## The task
Copy word for word the lines from the start of the records through the line that contains "split; [done|]. split.", both included.

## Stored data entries

Lemma run_promote k : ∀ fuel b h r f fr t1 x t2,
  bufs b → pending b fr t1 x t2 → Forall frame_shape (fr :: k) → (f ≠ 0)%N →
  represents sl h r f (cells (f_id fr) t1 ++ cells (f_id fr) t2 ++ ctx_cells (fr :: k) (root_id t1)) →
  S (length k) < fuel → climbed b f fr k t1 x t2 (promote zeroK fuel (st b h r f)).
Proof.
  induction k as [|fr' k IH]; intros [|[|fuel]] b h r f fr t1 x t2 Hb Hpen Hk Hf Hrep Hfuel;
    try (simpl in Hfuel; lia);
    (destruct (decide (length (f_xs1 fr ++ f_xs2 fr) < 2 * hf)) as [Hroom|Hfull]; [by apply climb_room|]).
  { apply Forall_cons in Hk as [? _]. by apply climb_root. }
  pose proof Hpen as (Ha & _ & _). apply Forall_cons in Hk as [Hs Hk].
  eapply pending_full in Hfull as [Hlen Hrun]; [|done..].
  destruct (full_halves fr t1 x t2 Hs Hlen) as (zs1 & m & zs2 & ts1 & ts2 & Hz & Ht & Hz1 & Hz2 & Ht1 & Ht2 & Hflat).
  rewrite (full_cells fr t1 t2 ts1 ts2) in Hrep by done. rewrite decide_False in Hrun by done.
  destruct (run_promote_up zeroK hf Hhf (buffered (set_promote (mkPromote None 0) b) fr t1 x t2) h r f
    (f_id fr) (f_xs1 fr ++ f_xs2 fr) (map root_id (f_cs1 fr) ++ root_id t1 :: map root_id (f_cs2 fr))
    zs1 m zs2 ts1 ts2 fr' k) as (h' & r' & Hrun' & Hrep'); try done.
  - by apply Hb.
  - by destruct (map root_id (f_cs1 fr)).
  - cbn [buffered set_tempChildren b_tempChildren]. by rewrite <- map_app, <- Ht, map_app.
  - rewrite Hrun' in Hrun. rewrite (promote_round _ _ _ _ _ _ _ _ _ _ _ Ha Hrun).
    match type of Hrun' with _ = (_, st ?b' _ _ _) => set (b1 := b') in * end.
    destruct (IH (S fuel) b1 h' r' (N.succ f) fr' (GNode (f_id fr) zs1 ts1) m (GNode f zs2 ts2))
      as (b2 & h2 & r2 & f2 & t' & Hp & Hrep2 & Hfl & Hroot & Hb2 & Hsame & Hfr & Hprom).
    + destruct Hb as (? & _ & _). split; [done|].
      cbn [b1 buffered set_promote set_tempParent set_tempChildren set_tempSlots b_tempSlots b_tempChildren].
      rewrite !length_app in *. cbn [length]. rewrite !length_map. destruct Hs. lia.
    + done.
    + done.
    + lia.
    + exact Hrep'.
    + simpl in Hfuel. lia.
    + exists b2, h2, r2, f2, t'. split; [exact Hp|]. split; [done|]. split.
      { rewrite Hfl. cbn [left_of right_of]. rewrite Hflat. by rewrite <- !app_assoc. }
      split. { rewrite Hroot. by apply (root_id_plug k (fill fr' _) (fill fr' (fill fr t1))). }
      split; [done|]. split; [by eapply same_rest_trans; [|exact Hsame]|]. split; [lia|done].
Qed.
End climb.
(** ** The first item *)

Lemma run_add_empty fuel b h r f p item : bufs hf b → empty_root sl h f p →
  ∃ h' r', add cmp zeroK (S fuel) p item (st b h r f) = (Ret true, st b h' r' f) ∧
    represents sl h' r' f (cells NilUUID (GNode p [item] [])).
Proof.
  intros (Hsl & _ & _) (Hnil & Hpf & n & Hp & Hid & Hpar & Hlen & Hcnt & Hcs & Hix).
  destruct n as [id' pid' slots cnt v cs ix].
  cbn [n_ID n_ParentID n_Slots n_Count n_ChildrenIDs n_indexOfNode] in *. subst.
  unfold add. cbn [add_loop].
  destruct (exists_last (l := slots)) as (g & y & ->); [intros ->; simpl in Hlen; lia|].
  rewrite length_app in Hlen. cbn [length] in Hlen.
  eexists _, _. split.
  - erewrite bind_Ret by (sx; unfold getIndexToInsertTo, hasChildren, children;
      cbn [n_Count n_ChildrenIDs from_option length]; rewrite decide_True by done;
      erewrite bind_Ret by reflexivity; cbv beta iota;
      rewrite bool_decide_false by lia; reflexivity).
    cbv beta iota. do 2 sx.
    erewrite bind_Ret by (rewrite bool_decide_false by lia; rewrite andb_false_r; reflexivity).
    cbv beta iota. unfold addOnLeaf.
    erewrite bind_Ret by (do 2 sx; rewrite Hsl, decide_True by lia;
      erewrite bind_Ret by (eapply (run_insertSlotItem b h r f p (mkNode p NilUUID (g ++ [y]) 0 v None ix) [] [] g item y); [exact Hp|done]);
      apply run_save). reflexivity.
  - constructor.
    + apply Forall_cons. split; [|constructor]. eexists. split; [apply lookup_insert_eq|].
      node_cbn. apply (node_rep_intro sl _ p NilUUID [item] g [] v ix 1); cbn [app length]; rep_side.
    + apply NoDup_singleton.
    + by apply Forall_singleton.
Qed.
Lemma upload_columns_stripped_witness :
  process_uploaded_file csv_padded_header excel_unreadable (mkUploaded "sales.csv" "x")
    sample_world = (sample_world, inl (Some (mkFrame [("revenue", DtNumeric)] []))) /\
  sample_world = sample_world /\
  forall c, In c (fcols (mkFrame [("revenue", DtNumeric)] [])) -> py_strip (fst c) = fst c.
Proof.
  assert (Hres : process_uploaded_file csv_padded_header excel_unreadable
                   (mkUploaded "sales.csv" "x") sample_world =
                 (sample_world, inl (Some (mkFrame [("revenue", DtNumeric)] []))))
    by (vm_compute; reflexivity).
  split; [exact Hres|].
  exact (upload_columns_stripped csv_padded_header excel_unreadable
           (mkUploaded "sales.csv" "x") sample_world sample_world
           (mkFrame [("revenue", DtNumeric)] []) Hres).
Defined.

Lemma upload_extension_dispatch_witness :
  ~ In "."%char (list_ascii_of_string "bak") /\
  (~ In (py_lower "bak") ["csv"; "xlsx"; "xls"] ->
   process_uploaded_file csv_padded_header excel_unreadable
     (mkUploaded ("report.csv" ++ "." ++ "bak") "x") sample_world = (sample_world, inl None)) /\
  (py_lower "bak" = "csv" -> forall df, csv_padded_header "utf-8" "x" = inl df ->
   process_uploaded_file csv_padded_header excel_unreadable
     (mkUploaded ("report.csv" ++ "." ++ "bak") "x") sample_world =
   (sample_world, inl (Some (strip_columns df)))).
Proof.
  assert (Hdot : ~ In "."%char (list_ascii_of_string "bak")).
  { simpl. intros H. repeat destruct H as [H|H]; try discriminate H. contradiction. }
  split; [exact Hdot|].
  exact (upload_extension_dispatch csv_padded_header excel_unreadable "report.csv" "bak" "x"
           sample_world Hdot).
Defined.

Lemma get_table_data_failure_aborts_session_witness :
  aborted sample_world = false /\ db_lookup (working sample_world) "ghost" = None /\
  exists w1,
    get_table_data no_raw_sql "ghost" None sample_world = (w1, inl empty_df) /\
    committed w1 = committed sample_world /\ aborted w1 = true /\
    ui_log w1 = app (ui_log sample_world)
      ["Error fetching data from " ++ "ghost" ++ ": relation " ++ "ghost" ++ " does not exist"] /\
    forall t' lim',
      get_table_data no_raw_sql t' lim' w1 =
      (mkWorld (committed w1) (working w1) true
         (app (ui_log w1) ["Error fetching data from " ++ t' ++ ": " ++ aborted_msg]),
       inl empty_df).
Proof.
  split; [reflexivity|]. split; [reflexivity|].
  exact (get_table_data_failure_aborts_session no_raw_sql sample_world "ghost" None
           eq_refl eq_refl).
Defined.

Lemma create_backup_missing_first_table_witness :
  db_lookup (committed sample_world) "ghost" = None /\
  NoDup ["ghost"; "customers"; "inventory"] /\
  create_backup no_raw_sql ["ghost"; "customers"; "inventory"] sample_world =
  (mkWorld (committed sample_world) (committed sample_world) false
     (app (ui_log sample_world)
       (app ["Error fetching data from " ++ "ghost" ++ ": relation " ++ "ghost" ++
             " does not exist"]
         (app (map (fun x => "Error fetching data from " ++ x ++ ": " ++ aborted_msg)
                 ["customers"; "inventory"])
           ["Backup created successfully!"]))),
   inl (Some (JObj (map (fun x => (x, JArr [])) ["ghost"; "customers"; "inventory"])))).
Proof.
  assert (Hnd : NoDup ["ghost"; "customers"; "inventory"]).
  { repeat constructor; simpl; intros H; repeat destruct H as [H|H];
      try discriminate H; contradiction. }
  split; [reflexivity|]. split; [exact Hnd|].
  exact (create_backup_missing_first_table no_raw_sql sample_world "ghost"
           ["customers"; "inventory"] eq_refl Hnd).
Defined.

Lemma table_browser_pages_cover_table_witness :
  aborted sample_world = false /\
  db_lookup (working sample_world) "customers" =
    Some (mkTable ["id"; "customer_id"; "status"]
       [[VInt 1; VStr "CUST-0001"; VStr "Active"];
        [VInt 2; VStr "CUST-0002"; VStr "Active"];
        [VInt 3; VStr "CUST-0003"; VStr "Prospect"]]) /\
  (0 < 2)%nat /\
  List.concat (map (fun p => page_rows no_raw_sql "customers" 2 p sample_world)
                   (seq 1 (total_pages 3 2))) =
    [[VInt 1; VStr "CUST-0001"; VStr "Active"];
     [VInt 2; VStr "CUST-0002"; VStr "Active"];
     [VInt 3; VStr "CUST-0003"; VStr "Prospect"]] /\
  forall p, (1 <= p <= total_pages 3 2)%nat -> page_rows no_raw_sql "customers" 2 p sample_world <> [].
Proof.
  split; [reflexivity|]. split; [reflexivity|]. split; [lia|].
  exact (table_browser_pages_cover_table no_raw_sql sample_world "customers"
           (mkTable ["id"; "customer_id"; "status"]
              [[VInt 1; VStr "CUST-0001"; VStr "Active"];
               [VInt 2; VStr "CUST-0002"; VStr "Active"];
               [VInt 3; VStr "CUST-0003"; VStr "Prospect"]]) 2
           eq_refl eq_refl ltac:(lia)).
Defined.

(** X20: pressing "Add Account" in the accounting module never adds an
    account: the tuple of strings handed to [execute_query] is refused by
    the driver, the session is rolled back, and the operator sees the query
    error followed by the success message; the database is left as it was
    and nothing is raised. *)
Theorem add_account_never_inserts (raw : db -> string -> engine_outcome)
    (w : world) (account_code account_name account_type : string) :
  add_account_submit raw account_code account_name account_type w =
  (mkWorld (committed w) (committed w) false
     (app (ui_log w)
        ["Query execution error: " ++ distill_error;
         "Account '" ++ account_name ++ "' added successfully!"]),
   inl tt).
Proof.
  unfold add_account_submit, with_connection, try_except, execute_query,
    bind, session_execute, session_rollback, st_show, ret.
  cbn. rewrite <- app_assoc. reflexivity.
Qed.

## Task output
Lemma run_promote k : ∀ fuel b h r f fr t1 x t2,
  bufs b → pending b fr t1 x t2 → Forall frame_shape (fr :: k) → (f ≠ 0)%N →
  represents sl h r f (cells (f_id fr) t1 ++ cells (f_id fr) t2 ++ ctx_cells (fr :: k) (root_id t1)) →
  S (length k) < fuel → climbed b f fr k t1 x t2 (promote zeroK fuel (st b h r f)).
Proof.
  induction k as [|fr' k IH]; intros [|[|fuel]] b h r f fr t1 x t2 Hb Hpen Hk Hf Hrep Hfuel;
    try (simpl in Hfuel; lia);
    (destruct (decide (length (f_xs1 fr ++ f_xs2 fr) < 2 * hf)) as [Hroom|Hfull]; [by apply climb_room|]).
  { apply Forall_cons in Hk as [? _]. by apply climb_root. }
  pose proof Hpen as (Ha & _ & _). apply Forall_cons in Hk as [Hs Hk].
  eapply pending_full in Hfull as [Hlen Hrun]; [|done..].
  destruct (full_halves fr t1 x t2 Hs Hlen) as (zs1 & m & zs2 & ts1 & ts2 & Hz & Ht & Hz1 & Hz2 & Ht1 & Ht2 & Hflat).
  rewrite (full_cells fr t1 t2 ts1 ts2) in Hrep by done. rewrite decide_False in Hrun by done.
  destruct (run_promote_up zeroK hf Hhf (buffered (set_promote (mkPromote None 0) b) fr t1 x t2) h r f
    (f_id fr) (f_xs1 fr ++ f_xs2 fr) (map root_id (f_cs1 fr) ++ root_id t1 :: map root_id (f_cs2 fr))
    zs1 m zs2 ts1 ts2 fr' k) as (h' & r' & Hrun' & Hrep'); try done.
  - by apply Hb.
  - by destruct (map root_id (f_cs1 fr)).
  - cbn [buffered set_tempChildren b_tempChildren]. by rewrite <- map_app, <- Ht, map_app.
  - rewrite Hrun' in Hrun. rewrite (promote_round _ _ _ _ _ _ _ _ _ _ _ Ha Hrun).
    match type of Hrun' with _ = (_, st ?b' _ _ _) => set (b1 := b') in * end.
    destruct (IH (S fuel) b1 h' r' (N.succ f) fr' (GNode (f_id fr) zs1 ts1) m (GNode f zs2 ts2))
      as (b2 & h2 & r2 & f2 & t' & Hp & Hrep2 & Hfl & Hroot & Hb2 & Hsame & Hfr & Hprom).
    + destruct Hb as (? & _ & _). split; [done|].
      cbn [b1 buffered set_promote set_tempParent set_tempChildren set_tempSlots b_tempSlots b_tempChildren].
      rewrite !length_app in *. cbn [length]. rewrite !length_map. destruct Hs. lia.
    + done.
    + done.
    + lia.
    + exact Hrep'.
    + simpl in Hfuel. lia.
    + exists b2, h2, r2, f2, t'. split; [exact Hp|]. split; [done|]. split.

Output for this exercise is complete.